* [Problem] Copy, from the material below, every line in which the word "memory" can be found.

* [Raw data]

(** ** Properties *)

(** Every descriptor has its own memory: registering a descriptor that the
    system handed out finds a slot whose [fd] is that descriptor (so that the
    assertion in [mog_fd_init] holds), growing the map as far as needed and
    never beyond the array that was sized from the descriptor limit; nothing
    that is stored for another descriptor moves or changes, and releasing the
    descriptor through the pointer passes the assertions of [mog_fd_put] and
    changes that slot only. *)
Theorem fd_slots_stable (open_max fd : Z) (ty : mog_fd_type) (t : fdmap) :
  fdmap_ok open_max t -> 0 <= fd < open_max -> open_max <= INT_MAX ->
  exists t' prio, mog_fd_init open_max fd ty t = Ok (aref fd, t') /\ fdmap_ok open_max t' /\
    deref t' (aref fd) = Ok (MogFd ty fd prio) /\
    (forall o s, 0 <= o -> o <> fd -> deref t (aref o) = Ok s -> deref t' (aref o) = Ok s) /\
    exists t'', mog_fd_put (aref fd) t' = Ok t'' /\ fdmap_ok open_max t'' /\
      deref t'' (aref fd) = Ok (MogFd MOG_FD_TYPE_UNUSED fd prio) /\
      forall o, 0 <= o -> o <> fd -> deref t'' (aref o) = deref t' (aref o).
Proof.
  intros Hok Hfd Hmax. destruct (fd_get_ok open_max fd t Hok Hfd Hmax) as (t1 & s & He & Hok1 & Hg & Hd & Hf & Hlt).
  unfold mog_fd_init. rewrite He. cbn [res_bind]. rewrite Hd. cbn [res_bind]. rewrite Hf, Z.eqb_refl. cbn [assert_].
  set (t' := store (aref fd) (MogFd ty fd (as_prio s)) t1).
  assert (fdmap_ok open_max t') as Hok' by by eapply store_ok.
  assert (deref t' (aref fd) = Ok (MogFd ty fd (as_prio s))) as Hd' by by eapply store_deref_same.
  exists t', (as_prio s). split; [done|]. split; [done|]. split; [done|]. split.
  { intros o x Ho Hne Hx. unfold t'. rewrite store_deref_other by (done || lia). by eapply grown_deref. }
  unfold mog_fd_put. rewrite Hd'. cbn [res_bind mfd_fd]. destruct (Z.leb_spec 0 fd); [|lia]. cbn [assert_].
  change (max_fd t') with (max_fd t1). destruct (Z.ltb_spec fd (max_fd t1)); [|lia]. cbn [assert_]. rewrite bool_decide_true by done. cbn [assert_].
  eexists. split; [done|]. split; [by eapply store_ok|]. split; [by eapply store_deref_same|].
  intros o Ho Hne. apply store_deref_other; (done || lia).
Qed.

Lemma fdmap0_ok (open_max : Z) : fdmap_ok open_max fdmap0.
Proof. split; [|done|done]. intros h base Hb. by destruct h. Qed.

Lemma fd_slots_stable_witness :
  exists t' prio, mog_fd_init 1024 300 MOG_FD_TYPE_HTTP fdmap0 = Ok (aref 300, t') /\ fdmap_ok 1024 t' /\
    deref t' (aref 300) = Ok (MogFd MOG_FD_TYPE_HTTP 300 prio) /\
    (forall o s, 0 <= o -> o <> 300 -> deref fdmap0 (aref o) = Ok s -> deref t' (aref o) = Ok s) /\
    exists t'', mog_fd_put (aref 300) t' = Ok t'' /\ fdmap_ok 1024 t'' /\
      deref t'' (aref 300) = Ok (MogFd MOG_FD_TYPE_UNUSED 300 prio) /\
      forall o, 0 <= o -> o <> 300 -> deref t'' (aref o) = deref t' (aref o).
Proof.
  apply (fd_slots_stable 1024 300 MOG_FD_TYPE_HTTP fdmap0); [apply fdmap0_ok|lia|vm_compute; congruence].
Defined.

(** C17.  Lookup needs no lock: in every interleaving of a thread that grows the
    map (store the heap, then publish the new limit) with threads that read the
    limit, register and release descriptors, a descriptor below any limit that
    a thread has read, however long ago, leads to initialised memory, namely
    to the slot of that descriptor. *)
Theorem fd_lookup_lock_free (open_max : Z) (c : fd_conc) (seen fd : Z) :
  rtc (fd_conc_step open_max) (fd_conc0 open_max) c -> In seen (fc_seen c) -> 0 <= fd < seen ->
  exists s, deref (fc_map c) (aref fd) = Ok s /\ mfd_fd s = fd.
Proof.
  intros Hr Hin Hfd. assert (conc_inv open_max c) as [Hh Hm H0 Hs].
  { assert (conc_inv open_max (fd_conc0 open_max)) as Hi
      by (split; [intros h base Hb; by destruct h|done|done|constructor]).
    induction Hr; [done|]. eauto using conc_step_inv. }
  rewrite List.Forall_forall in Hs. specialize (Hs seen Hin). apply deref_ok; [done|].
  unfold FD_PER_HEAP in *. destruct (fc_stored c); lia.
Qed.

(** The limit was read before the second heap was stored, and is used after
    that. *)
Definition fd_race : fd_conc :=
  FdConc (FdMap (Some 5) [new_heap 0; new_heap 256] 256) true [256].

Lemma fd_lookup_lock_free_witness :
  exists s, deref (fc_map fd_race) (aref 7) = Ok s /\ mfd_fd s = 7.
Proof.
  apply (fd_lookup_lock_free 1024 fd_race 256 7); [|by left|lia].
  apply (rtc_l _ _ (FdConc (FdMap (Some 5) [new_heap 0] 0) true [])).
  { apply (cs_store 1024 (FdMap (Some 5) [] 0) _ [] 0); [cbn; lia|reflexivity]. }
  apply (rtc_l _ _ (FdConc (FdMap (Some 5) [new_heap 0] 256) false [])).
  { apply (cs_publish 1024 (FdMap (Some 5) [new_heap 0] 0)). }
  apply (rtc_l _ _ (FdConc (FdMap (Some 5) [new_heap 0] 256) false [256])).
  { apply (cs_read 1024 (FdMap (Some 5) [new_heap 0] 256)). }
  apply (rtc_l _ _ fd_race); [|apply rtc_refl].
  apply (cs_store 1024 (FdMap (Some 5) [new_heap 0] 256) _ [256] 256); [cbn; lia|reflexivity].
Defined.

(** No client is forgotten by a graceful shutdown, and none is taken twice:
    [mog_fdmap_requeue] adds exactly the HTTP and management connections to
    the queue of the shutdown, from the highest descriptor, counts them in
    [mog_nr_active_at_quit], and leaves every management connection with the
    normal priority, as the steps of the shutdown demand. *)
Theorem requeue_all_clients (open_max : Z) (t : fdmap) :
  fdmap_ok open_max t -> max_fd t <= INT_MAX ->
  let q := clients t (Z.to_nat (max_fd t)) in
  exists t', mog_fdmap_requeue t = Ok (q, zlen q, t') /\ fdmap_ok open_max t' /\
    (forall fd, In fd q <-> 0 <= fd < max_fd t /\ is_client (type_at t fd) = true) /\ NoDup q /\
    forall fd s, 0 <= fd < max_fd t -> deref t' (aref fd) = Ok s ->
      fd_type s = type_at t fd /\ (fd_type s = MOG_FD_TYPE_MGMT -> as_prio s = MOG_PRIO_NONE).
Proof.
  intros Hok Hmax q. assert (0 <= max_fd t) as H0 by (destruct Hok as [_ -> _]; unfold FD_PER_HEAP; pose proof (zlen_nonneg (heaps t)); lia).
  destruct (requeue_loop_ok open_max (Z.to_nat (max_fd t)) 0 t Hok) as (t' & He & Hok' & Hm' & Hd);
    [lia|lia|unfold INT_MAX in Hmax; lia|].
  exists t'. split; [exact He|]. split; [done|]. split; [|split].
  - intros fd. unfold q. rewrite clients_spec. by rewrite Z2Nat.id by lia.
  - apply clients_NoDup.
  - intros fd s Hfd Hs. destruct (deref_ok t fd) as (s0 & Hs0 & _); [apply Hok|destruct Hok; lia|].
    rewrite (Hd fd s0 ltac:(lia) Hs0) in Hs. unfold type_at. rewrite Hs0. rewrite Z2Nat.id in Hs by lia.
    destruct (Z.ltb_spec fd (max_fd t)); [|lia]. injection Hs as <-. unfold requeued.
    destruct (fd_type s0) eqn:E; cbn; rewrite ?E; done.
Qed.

* * *

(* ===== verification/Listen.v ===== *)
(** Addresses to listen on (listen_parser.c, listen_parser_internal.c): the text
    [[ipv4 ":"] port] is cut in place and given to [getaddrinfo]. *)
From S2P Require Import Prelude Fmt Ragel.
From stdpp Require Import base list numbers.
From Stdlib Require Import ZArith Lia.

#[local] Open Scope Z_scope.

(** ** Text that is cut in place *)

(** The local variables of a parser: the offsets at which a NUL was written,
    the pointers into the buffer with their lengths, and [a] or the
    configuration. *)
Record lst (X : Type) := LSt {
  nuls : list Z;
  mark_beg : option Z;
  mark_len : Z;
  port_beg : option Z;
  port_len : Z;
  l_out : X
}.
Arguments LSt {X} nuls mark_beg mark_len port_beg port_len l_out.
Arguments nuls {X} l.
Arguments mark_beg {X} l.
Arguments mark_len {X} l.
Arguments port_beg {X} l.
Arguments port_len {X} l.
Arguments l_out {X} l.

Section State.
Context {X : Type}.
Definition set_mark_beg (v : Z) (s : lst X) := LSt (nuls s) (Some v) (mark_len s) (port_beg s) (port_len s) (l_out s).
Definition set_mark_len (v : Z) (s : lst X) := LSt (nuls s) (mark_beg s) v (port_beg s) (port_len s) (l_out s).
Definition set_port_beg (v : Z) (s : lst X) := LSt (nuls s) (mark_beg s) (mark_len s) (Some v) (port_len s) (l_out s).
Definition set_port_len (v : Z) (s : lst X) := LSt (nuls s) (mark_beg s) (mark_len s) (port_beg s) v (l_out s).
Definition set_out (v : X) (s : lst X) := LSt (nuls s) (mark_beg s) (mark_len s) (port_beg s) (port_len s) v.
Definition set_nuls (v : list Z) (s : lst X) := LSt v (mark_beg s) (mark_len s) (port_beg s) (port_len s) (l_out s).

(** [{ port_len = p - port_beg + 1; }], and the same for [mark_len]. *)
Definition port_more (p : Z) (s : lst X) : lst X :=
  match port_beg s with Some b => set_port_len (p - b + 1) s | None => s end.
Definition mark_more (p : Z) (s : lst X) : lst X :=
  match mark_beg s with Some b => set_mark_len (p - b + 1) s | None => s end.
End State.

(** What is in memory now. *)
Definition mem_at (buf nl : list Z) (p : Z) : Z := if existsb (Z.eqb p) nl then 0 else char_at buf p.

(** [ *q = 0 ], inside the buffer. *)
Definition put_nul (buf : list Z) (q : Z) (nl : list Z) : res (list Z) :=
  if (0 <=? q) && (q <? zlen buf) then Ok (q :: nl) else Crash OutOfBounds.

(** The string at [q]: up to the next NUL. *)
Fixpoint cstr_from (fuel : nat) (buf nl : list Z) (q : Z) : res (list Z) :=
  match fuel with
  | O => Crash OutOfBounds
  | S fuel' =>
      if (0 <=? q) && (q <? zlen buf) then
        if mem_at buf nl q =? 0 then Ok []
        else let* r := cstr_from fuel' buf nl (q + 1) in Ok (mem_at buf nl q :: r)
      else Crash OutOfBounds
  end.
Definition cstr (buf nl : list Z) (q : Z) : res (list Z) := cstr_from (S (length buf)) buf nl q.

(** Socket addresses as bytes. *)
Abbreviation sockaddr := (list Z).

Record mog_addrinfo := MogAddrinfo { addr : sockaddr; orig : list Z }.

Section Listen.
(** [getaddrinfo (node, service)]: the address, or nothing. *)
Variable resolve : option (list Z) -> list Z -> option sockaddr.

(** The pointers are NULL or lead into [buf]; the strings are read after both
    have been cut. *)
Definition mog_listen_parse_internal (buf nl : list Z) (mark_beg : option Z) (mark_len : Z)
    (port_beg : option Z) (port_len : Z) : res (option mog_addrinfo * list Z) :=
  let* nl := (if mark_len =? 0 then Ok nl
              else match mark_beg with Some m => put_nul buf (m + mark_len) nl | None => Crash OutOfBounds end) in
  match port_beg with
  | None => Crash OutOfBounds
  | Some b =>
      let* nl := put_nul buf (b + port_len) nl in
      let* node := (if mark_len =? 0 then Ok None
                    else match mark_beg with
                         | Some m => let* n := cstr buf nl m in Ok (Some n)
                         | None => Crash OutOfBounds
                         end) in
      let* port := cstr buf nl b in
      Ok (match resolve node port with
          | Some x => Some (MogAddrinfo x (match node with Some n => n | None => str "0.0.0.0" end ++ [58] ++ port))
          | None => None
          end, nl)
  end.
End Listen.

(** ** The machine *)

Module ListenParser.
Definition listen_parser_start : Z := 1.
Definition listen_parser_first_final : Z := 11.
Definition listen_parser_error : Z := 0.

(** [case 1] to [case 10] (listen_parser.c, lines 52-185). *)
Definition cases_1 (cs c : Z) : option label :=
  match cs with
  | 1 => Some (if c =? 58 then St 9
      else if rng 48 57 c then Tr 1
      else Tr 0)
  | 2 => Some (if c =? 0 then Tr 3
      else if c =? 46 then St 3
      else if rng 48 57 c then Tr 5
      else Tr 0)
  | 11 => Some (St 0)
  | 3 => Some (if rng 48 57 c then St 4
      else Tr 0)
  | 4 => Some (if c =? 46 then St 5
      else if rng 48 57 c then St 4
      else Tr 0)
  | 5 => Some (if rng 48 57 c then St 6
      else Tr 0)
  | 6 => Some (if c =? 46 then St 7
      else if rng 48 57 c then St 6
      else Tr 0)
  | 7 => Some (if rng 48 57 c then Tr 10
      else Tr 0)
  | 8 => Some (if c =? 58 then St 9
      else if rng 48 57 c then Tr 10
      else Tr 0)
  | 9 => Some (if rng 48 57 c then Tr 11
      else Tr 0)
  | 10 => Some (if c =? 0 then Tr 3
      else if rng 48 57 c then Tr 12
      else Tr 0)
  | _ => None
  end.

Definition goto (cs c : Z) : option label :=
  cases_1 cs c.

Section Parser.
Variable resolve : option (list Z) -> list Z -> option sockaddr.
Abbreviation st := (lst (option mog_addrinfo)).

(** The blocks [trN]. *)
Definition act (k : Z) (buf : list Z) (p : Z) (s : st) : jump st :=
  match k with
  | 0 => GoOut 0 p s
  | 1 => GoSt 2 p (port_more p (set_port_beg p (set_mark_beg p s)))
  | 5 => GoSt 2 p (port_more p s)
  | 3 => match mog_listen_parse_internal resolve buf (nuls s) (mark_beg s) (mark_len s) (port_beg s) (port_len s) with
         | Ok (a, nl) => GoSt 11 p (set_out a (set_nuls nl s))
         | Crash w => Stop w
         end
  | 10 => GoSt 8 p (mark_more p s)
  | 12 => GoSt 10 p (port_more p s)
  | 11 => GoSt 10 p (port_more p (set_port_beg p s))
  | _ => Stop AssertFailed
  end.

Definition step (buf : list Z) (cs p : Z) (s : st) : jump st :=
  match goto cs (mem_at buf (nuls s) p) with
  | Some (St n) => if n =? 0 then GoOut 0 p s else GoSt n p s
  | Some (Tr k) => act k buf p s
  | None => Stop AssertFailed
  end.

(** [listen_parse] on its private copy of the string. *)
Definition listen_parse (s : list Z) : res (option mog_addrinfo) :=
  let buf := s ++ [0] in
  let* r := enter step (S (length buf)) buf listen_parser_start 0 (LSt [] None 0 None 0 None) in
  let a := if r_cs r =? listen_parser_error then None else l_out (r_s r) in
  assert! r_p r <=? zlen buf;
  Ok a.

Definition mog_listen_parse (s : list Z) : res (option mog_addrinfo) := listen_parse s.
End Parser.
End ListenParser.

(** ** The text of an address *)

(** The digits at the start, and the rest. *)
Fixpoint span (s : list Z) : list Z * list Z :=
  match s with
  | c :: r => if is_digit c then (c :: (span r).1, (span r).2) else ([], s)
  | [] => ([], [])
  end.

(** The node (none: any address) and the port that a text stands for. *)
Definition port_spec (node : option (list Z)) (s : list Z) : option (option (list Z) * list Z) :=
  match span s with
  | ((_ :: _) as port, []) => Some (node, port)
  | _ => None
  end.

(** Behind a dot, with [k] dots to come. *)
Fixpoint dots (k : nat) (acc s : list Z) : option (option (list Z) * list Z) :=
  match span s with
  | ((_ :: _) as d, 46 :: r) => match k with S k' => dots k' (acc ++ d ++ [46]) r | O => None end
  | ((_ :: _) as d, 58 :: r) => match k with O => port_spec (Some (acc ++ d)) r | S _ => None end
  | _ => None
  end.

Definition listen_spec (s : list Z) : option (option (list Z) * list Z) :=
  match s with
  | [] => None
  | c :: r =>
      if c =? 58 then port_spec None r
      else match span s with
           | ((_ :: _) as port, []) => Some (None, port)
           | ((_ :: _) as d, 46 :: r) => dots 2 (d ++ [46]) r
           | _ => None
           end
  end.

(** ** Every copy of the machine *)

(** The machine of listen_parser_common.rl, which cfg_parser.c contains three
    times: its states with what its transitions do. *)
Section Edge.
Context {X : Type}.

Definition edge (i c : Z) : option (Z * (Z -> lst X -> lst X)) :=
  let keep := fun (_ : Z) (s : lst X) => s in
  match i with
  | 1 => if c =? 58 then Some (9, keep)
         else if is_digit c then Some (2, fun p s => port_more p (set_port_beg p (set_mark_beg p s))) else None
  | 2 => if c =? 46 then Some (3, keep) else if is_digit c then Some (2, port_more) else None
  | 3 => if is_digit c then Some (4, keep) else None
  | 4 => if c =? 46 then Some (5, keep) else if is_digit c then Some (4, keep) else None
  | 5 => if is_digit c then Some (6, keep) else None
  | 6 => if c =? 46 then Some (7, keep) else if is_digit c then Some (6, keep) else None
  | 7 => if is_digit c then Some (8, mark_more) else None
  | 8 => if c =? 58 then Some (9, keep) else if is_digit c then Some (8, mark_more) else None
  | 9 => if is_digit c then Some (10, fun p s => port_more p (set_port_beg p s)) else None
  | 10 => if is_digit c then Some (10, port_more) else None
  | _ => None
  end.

* [Written response]
(** Every descriptor has its own memory: registering a descriptor that the
    a thread has read, however long ago, leads to initialised memory, namely
(** What is in memory now. *)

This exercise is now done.